⚡️ Speed up method ExpectCallTransformer.transform by 6,675% in PR #1318 (fix/js-jest30-loop-runner)#1469
Conversation
The optimized code achieves a **6,675% speedup** (from 789ms to 11.6ms) by replacing an expensive O(n²) pattern with an O(n log n) approach for detecting whether regex matches occur inside string literals. **Original Performance Bottleneck:** The original code called `is_inside_string(code, pos)` for every regex match found. This function linearly scanned from position 0 to `pos` each time, checking character-by-character whether the position was inside a string literal. Line profiler shows `is_inside_string` consumed **~10 seconds** (99.6% of total time in `transform`), with ~14.6 million character checks across all calls. **Key Optimization:** The optimized version introduces two new methods: 1. **`_compute_string_spans(code)`** - Performs a single O(n) pass over the entire source code at the start of `transform()`, identifying all string literal regions and storing them as sorted `(start, end)` span lists 2. **`_pos_inside_spans(pos, starts, ends)`** - Uses `bisect.bisect_right()` to perform O(log n) binary search lookups against the precomputed spans **Why This Works:** - **Eliminates redundant scanning**: Instead of scanning the code prefix 1,641 times (once per match), we scan once and cache the results - **Logarithmic lookups**: Each string-check becomes O(log n) binary search instead of O(n) linear scan - **Optimal for multiple matches**: The more regex matches in the code, the greater the benefit. Test cases with 100-1000 expect calls show 1,000%+ speedups **Test Results Show Clear Pattern:** - Small files (1-3 matches): 7-45% slower due to upfront span computation overhead - Medium files (50-100 matches): 565-1,151% faster - Large files (200-1000 matches): 1,836-11,489% faster The optimization is particularly effective for the tool's primary use case: instrumenting JavaScript test files with many `expect()` calls, where the original quadratic behavior became prohibitively expensive.
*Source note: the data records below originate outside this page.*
Lemma Close_pool_panic_witness :
  Close Faulty.bridge Faulty.panicking_pool_close =
    (Panicked "close of closed channel", Faulty.panicking_pool_close,
     [EvLog "[host] Closing waPC Pool"; EvPoolClose 1 Background]).
Proof.
  apply (Close_pool_panic (H := Faulty.host) Faulty.bridge
           Faulty.panicking_pool_close Faulty.panicking_pool_close
           "close of closed channel").
  reflexivity.
Defined.

End MoreAtWorkFaulty.
(** * WebSocket framing over a custom scheme (prototype 06)

    A shallow embedding of [prototypes/06-websocket-scheme/main.cpp]:
    the frame codec ([WsFrame::encode], [WsFrame::decode]), the frame
    queue ([FrameQueue]), the binary-message handler and the two modes of
    [websocket_server_thread], with the properties of the specification
    stated over them. *)

From Stdlib Require Import ZArith List Bool Lia String.
From Stdlib Require Import Strings.Byte DecimalString.
From coqutil Require Import Byte Z.bitblast.
Import ListNotations.
Local Open Scope Z_scope.

(** ** Machine integers *)

(** [std::uint8_t] is [byte]; [static_cast<std::uint8_t>(z)] is
    [byte.of_Z z] and the integral promotion of a byte is
    [byte.unsigned].  [std::size_t] and [std::uint64_t] are 64 bits wide:
    values are kept in [Z] and every operation that can leave the range is
    wrapped here. *)

Definition wrap64 (z : Z) : Z := z mod 2 ^ 64.

(** ** The monad of [decode]

    [std::optional] with two more outcomes, for the runs that return
    neither [std::nullopt] nor a value: an exception that leaves the call,
    and a read past [data + size], which the C++ source leaves
    undefined. *)

Inductive result (A : Type) : Type :=
| Ok (a : A)        (* a value *)
| Nullopt           (* [return std::nullopt] *)
| Throw             (* [std::length_error] out of [resize] *)
| Fault.            (* a read of [data[i]] with [size <= i] *)

Arguments Ok {A} a.
Arguments Nullopt {A}.
Arguments Throw {A}.
Arguments Fault {A}.

Definition bind {A B : Type} (m : result A) (k : A -> result B) : result B :=
  match m with
  | Ok a => k a
  | Nullopt => Nullopt
  | Throw => Throw
  | Fault => Fault
  end.

Notation "x <- m ;; k" := (bind m (fun x => k))
  (at level 61, m at next level, right associativity).
Notation "' p <- m ;; k" := (bind m (fun x => let p := x in k))
  (at level 61, p pattern, m at next level, right associativity).

(** [data[i]] *)
Definition read (data : list byte) (i : Z) : result Z :=
  match nth_error data (Z.to_nat i) with
  | Some b => Ok (byte.unsigned b)
  | None => Fault
  end.

(** ** Frames *)

(** [enum class WsOpcode : std::uint8_t]: a scoped enumeration with a fixed
    underlying type holds every value of that type, so an opcode is a byte
    and the enumerators are six of its values. *)
Definition WsOpcode : Type := byte.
PR Review SummaryPrek Checks✅ Passed (after fix)
Mypy
Code Review✅ No critical issues found The optimization replaces an O(n²) pattern with O(n log n) by:
Minor observation (non-blocking): All 44 existing instrumentation tests pass. Test Coverage
Coverage details for optimization changes:
The uncovered lines are edge cases in string escape handling. The core optimization logic is well-tested through the 44 existing instrumentation tests which all pass. Last updated: 2026-02-12T17:00:00Z |
| i += 1 | ||
| # Scan until closing quote or end | ||
| while i < n: | ||
| c = code[i] | ||
| if c == "\\" and i + 1 < n: | ||
| i += 2 | ||
| continue | ||
| if c == quote_char: | ||
| i += 1 | ||
| break | ||
| i += 1 | ||
| end = i # position after closing quote or n if not closed |
There was a problem hiding this comment.
⚡️Codeflash found 10% (0.10x) speedup for ExpectCallTransformer._compute_string_spans in codeflash/languages/javascript/instrument.py
⏱️ Runtime : 725 microseconds → 656 microseconds (best of 208 runs)
📝 Explanation and details
The optimized code achieves a 10% runtime improvement by replacing the character-by-character scanning for closing quotes with Python's built-in str.find() method, which is implemented in C and significantly faster for string searches.
Key optimization:
Instead of manually iterating through each character to find the closing quote:
# Original: Manual character iteration
while i < n:
c = code[i]
if c == "\\" and i + 1 < n:
i += 2
continue
if c == quote_char:
i += 1
break
i += 1The optimized version uses str.find() to jump directly to candidate closing quotes, then counts preceding backslashes to determine if the quote is escaped:
# Optimized: Use find() + backslash counting
while True:
q = code.find(quote_char, search_pos)
if q == -1:
end = n
i = n
break
# Count backslashes before the quote
p = q - 1
backslash_count = 0
while p >= start and code[p] == "\\":
backslash_count += 1
p -= 1
# Odd number of backslashes means quote is escaped
if backslash_count % 2 == 1:
search_pos = q + 1
continue
end = q + 1
i = end
breakWhy this is faster:
- Leverages C-level string operations:
str.find()is implemented in C and optimized for substring searching, eliminating Python bytecode overhead for each character check - Reduces iteration count: Instead of checking every character between quotes, we jump directly to quote candidates and only examine backslashes immediately before them
- Most effective for longer strings: The line profiler shows the inner while loop consumed ~40% of runtime in the original (lines with 13.7%, 13.1%, 15.2% time). The optimization dramatically reduces this overhead.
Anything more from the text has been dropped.